Picture 8 The villains number four. Sam Rockwell is Stark's weapons dealing nemesis Justin Hammer. Mickey Rourke (making great use of The Wrestler career momentum) is the Russian physicist genius "Whiplash" who builds his own arc reactor and nearly kills Stark with it in the first action setpiece. Garry Shandling is a Senator hellbent on taking Stark's suit into US custody. And, depending on how you read the film, Tony Stark is also an evil bastard or at least his own worst enemy.

There are
more stories here than any film could do justice to. They tend to crash into each other just like men encased in armor are also prone to do. People are already bitching about the movie's talkiness but the constant chatter isn't the problem at all, especially not with this many fine actors assembled. They sell the broad character outlines with pizazz.
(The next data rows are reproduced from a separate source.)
(** What the [finally] block makes of a run that pressed. *)
Lemma cleanup_hold_started s :
  hold_down s \/ hold_failed st s ->
  wp env (cleanup st)
     (fun s' r =>
        r = Ok tt /\ clicks_recorded (snd s') = 0%Z
        /\ hold_pressed (snd s') = false
        /\ ((hold_failed st s
             /\ injects (trace (fst s'))
                = [(MousePress (button st), false)])
            \/ (hold_down s
                /\ exists ok,
                    injects (trace (fst s'))
                    = [(MousePress (button st), true);
                       (MouseRelease (button st), ok)]
                    /\ (no_failures env -> ok = true)))) s.
Proof.
  intros Hs. unfold cleanup. wp_steps.
  destruct Hs as [(Hc & Hh & Ht)|(Hc & Hh & Ht)]; rewrite Hh.
  - wp_steps. apply wp_inject. intros ok r Hok.
    assert (Hok' : no_failures env -> ok = true).
    { intros Hnf. destruct r as [[]|msg|]; [by destruct Hok| |done].
      destruct Hok as [_ Herr]. rewrite Hnf in Herr. discriminate. }
    destruct r as [[]|msg|]; [| |done]; wp_steps; io_simpl;
      (split; [done|]); (split; [done|]); (split; [done|]); right;
      (split; [done|]); exists ok; by rewrite !injects_snoc, Ht.
  - wp_steps. io_simpl. split; [done|]. split; [done|]. split; [done|].
    left. split; [done|]. by rewrite injects_snoc, Ht.
Qed.

(** A hold-mode run whose stop event is clear for its first [n + 1] looks
    and whose start delay is over within [n] rounds presses the button,
    exactly once; when it has exited it has released it, exactly once,
    unless the press itself raised. *)
Lemma click_worker_hold_starts fuel n :
  (forall k, (k <= n)%nat -> stop_at env k = false) ->
  start_delay_over env (start_delay st) n -> (n < fuel)%nat ->
  (limit_enabled st = true -> (0 < limit_count st)%Z) ->
  wp env (click_worker fuel st)
     (fun s' r =>
        clicks_recorded (snd s') = 0%Z
        /\ match r with
           | Pending => hold_down s'
           | Ok _ =>
               hold_pressed (snd s') = false
               /\ ((injects (trace (fst s'))
                    = [(MousePress (button st), false)]
                    /\ ¬ no_failures env)
                   \/ exists ok,
                       injects (trace (fst s'))
                       = [(MousePress (button st), true);
                          (MouseRelease (button st), ok)]
                       /\ (no_failures env -> ok = true))
           | Raise _ => False
           end) (io0, run0).
Proof.
  intros Hclear Hover Hfuel Hlim. unfold click_worker.
  apply wp_try_finally, wp_try_except, wp_bind.
  eapply wp_mono.
  2:{ apply wp_conj; [apply start_delay_phase_silent
                     |apply (start_delay_phase_over env _ fuel _ n)];
        [exact Hover|lia|exact Hclear]. }
  intros [io1 r1] r [(Hr & Ht & _) [-> Hc1]]. cbn [fst snd] in *. subst r1.
  wp_steps. eapply wp_mono.
  2:{ apply loop_hold_starts; try done; [|lia]. io_simpl.
      by rewrite injects_snoc, Ht. }
  intros s2 [[]|msg|] H2.
  - eapply wp_mono; [|apply cleanup_hold_started; by left].
    intros s3 r3 (-> & Hc3 & Hh3 & [[(_ & Hf & _) _]|[_ (ok & Hi & Hok)]]).
    { destruct H2 as (_ & Hd & _). congruence. }
    split; [done|]. split; [done|]. right. by exists ok.
  - destruct H2 as [Hf Hnf]. wp_prim.
    eapply wp_mono; [|apply cleanup_hold_started; by right].
    intros s3 r3 (-> & Hc3 & Hh3 & [[_ Hi]|[(_ & Hd & _) _]]).
    2:{ destruct Hf as (_ & Hf & _). cbn [fst snd set_reason hold_pressed] in *.
        congruence. }
    split; [done|]. split; [done|]. by left.
  - by destruct H2 as (Hc2 & Hh2 & Ht2).
Qed.
(** utf8.DecodeRuneInString: the first code point of [s] and its width in
    bytes; [(RuneError, 1)] on an invalid or truncated sequence. *)
Definition DecodeRuneInString (s : string) : rune * nat :=
  match s with
  | EmptyString => (RuneError, 0%nat)
  | String b0 _ =>
    let s0 := byteVal b0 in
    if s0 <? 0x80 then (s0, 1%nat)
    else
      match first s0 with
      | None => (RuneError, 1%nat)
      | Some (sz, lo, hi) =>
        if (String.length s <? sz)%nat then (RuneError, 1%nat)
        else
          let s1 := byteAt s 1 in
          if negb (between lo hi s1) then (RuneError, 1%nat)
          else if (sz <=? 2)%nat then
            (N.lor (N.shiftl (N.land s0 0x1F) 6) (N.land s1 0x3F), 2%nat)
          else
            let s2 := byteAt s 2 in
            if negb (between 0x80 0xBF s2) then (RuneError, 1%nat)
            else if (sz <=? 3)%nat then
              (N.lor (N.shiftl (N.land s0 0x0F) 12)
                 (N.lor (N.shiftl (N.land s1 0x3F) 6) (N.land s2 0x3F)),
               3%nat)
            else
              let s3 := byteAt s 3 in
              if negb (between 0x80 0xBF s3) then (RuneError, 1%nat)
              else
                (N.lor (N.shiftl (N.land s0 0x07) 18)
                   (N.lor (N.shiftl (N.land s1 0x3F) 12)
                      (N.lor (N.shiftl (N.land s2 0x3F) 6) (N.land s3 0x3F))),
                 4%nat)
      end
  end.

(** The values [c] of [for _, c := range s], in order. Each iteration
    consumes at least one byte, so [String.length s] iterations are always
    enough (see [rangeString_fuel]). *)
Fixpoint rangeFrom (fuel : nat) (s : string) : list rune :=
  match fuel with
  | O => []
  | S k =>
    match s with
    | EmptyString => []
    | String _ _ =>
      let (c, size) := DecodeRuneInString s in
      c :: rangeFrom k (drop size s)
    end
  end.

Definition rangeString (s : string) : list rune :=
  rangeFrom (String.length s) s.

Definition byteOf (n : N) : ascii := ascii_of_N (n mod 256).

(** [string(c)] for a rune [c]: its UTF-8 encoding (utf8.AppendRune). *)
Definition runeToString (c : rune) : string :=
  if c <=? 0x7F then String (byteOf c) EmptyString
  else if c <=? 0x7FF then
    String (byteOf (N.lor 0xC0 (N.shiftr c 6)))
      (String (byteOf (N.lor 0x80 (N.land c 0x3F))) EmptyString)
  else if (0x10FFFF <? c) || between 0xD800 0xDFFF c then
    String (byteOf 0xEF) (String (byteOf 0xBF) (String (byteOf 0xBD) EmptyString))
  else if c <=? 0xFFFF then
    String (byteOf (N.lor 0xE0 (N.shiftr c 12)))
      (String (byteOf (N.lor 0x80 (N.land (N.shiftr c 6) 0x3F)))
         (String (byteOf (N.lor 0x80 (N.land c 0x3F))) EmptyString))
  else
    String (byteOf (N.lor 0xF0 (N.shiftr c 18)))
      (String (byteOf (N.lor 0x80 (N.land (N.shiftr c 12) 0x3F)))
         (String (byteOf (N.lor 0x80 (N.land (N.shiftr c 6) 0x3F)))
            (String (byteOf (N.lor 0x80 (N.land c 0x3F))) EmptyString))).

(** The digit table ["0123456789abcdef"] of package fmt. *)
Definition ldigit (d : N) : ascii :=
  if d <? 10 then ascii_of_N (48 + d) else ascii_of_N (87 + d).

(** fmt's integer formatting in base 16: digits are produced from the least
    significant one, in front of [acc]. *)
Fixpoint fmtHex (fuel : nat) (u : N) (acc : string) : string :=
  match fuel with
  | O => acc
  | S k =>
    if u <? 16 then String (ldigit u) acc
    else fmtHex k (N.shiftr u 4) (String (ldigit (N.land u 0xF)) acc)
  end.

Definition hex (u : N) : string := fmtHex (S (N.to_nat (N.log2 u))) u EmptyString.

(** Zero padding on the left up to [width] characters. *)
Fixpoint padZero (n : nat) (s : string) : string :=
  match n with
  | O => s
  | S k => padZero k (String "0"%char s)
  end.

(** [fmt.Sprintf("%02x", c)]. *)
Definition Sprintf_02x (c : rune) : string :=
  let h := hex c in padZero (2 - String.length h) h.

(** strings.TrimPrefix. *)
Definition TrimPrefix (s pre : string) : string :=
  if String.prefix pre s then drop (String.length pre) s else s.

(** [strings.Split(s, sep)[0]] for a one-byte separator: the bytes before
    the first separator, the whole string when there is none. *)
Fixpoint SplitFirst (s : string) (sep : ascii) : string :=
  match s with
  | EmptyString => EmptyString
  | String c t => if Ascii.eqb c sep then EmptyString else String c (SplitFirst t sep)
  end.

Fixpoint isASCII (s : string) : bool :=
  match s with
  | EmptyString => true
  | String b t => (byteVal b <? 0x80) && isASCII t
  end.

Fixpoint mapBytes (f : ascii -> ascii) (s : string) : string :=
  match s with
  | EmptyString => EmptyString
  | String b t => String (f b) (mapBytes f t)
  end.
The problem is in both the structure of the plotting and the abundance of it. Stark's iron suit is poisoning him. Pepper Potts (Gwyneth Paltrow) gets a huge promotion she's ill equipped for (hi sexism!). Rhodey (Don Cheadle replacing Terrence Howard) has a crisis of conscience and keeps flip-flopping sides. Justin Hammer is trying to nab a lucrative new arms contract. Whiplash is plotting revenge for ancient events involving Tony's father Howard Stark (John Slattery) who is himself sending secret messages from the grave. There are senate hearings about the iron man weapon. The new secretary Natalie (Scarlett Johansson) is not what she appears to be. Finally — though I'm sure I'm forgetting something in the plot pile up — Nick Fury keeps popping up to sell the upcoming Avengers movie talk about "The Avengers Initiative".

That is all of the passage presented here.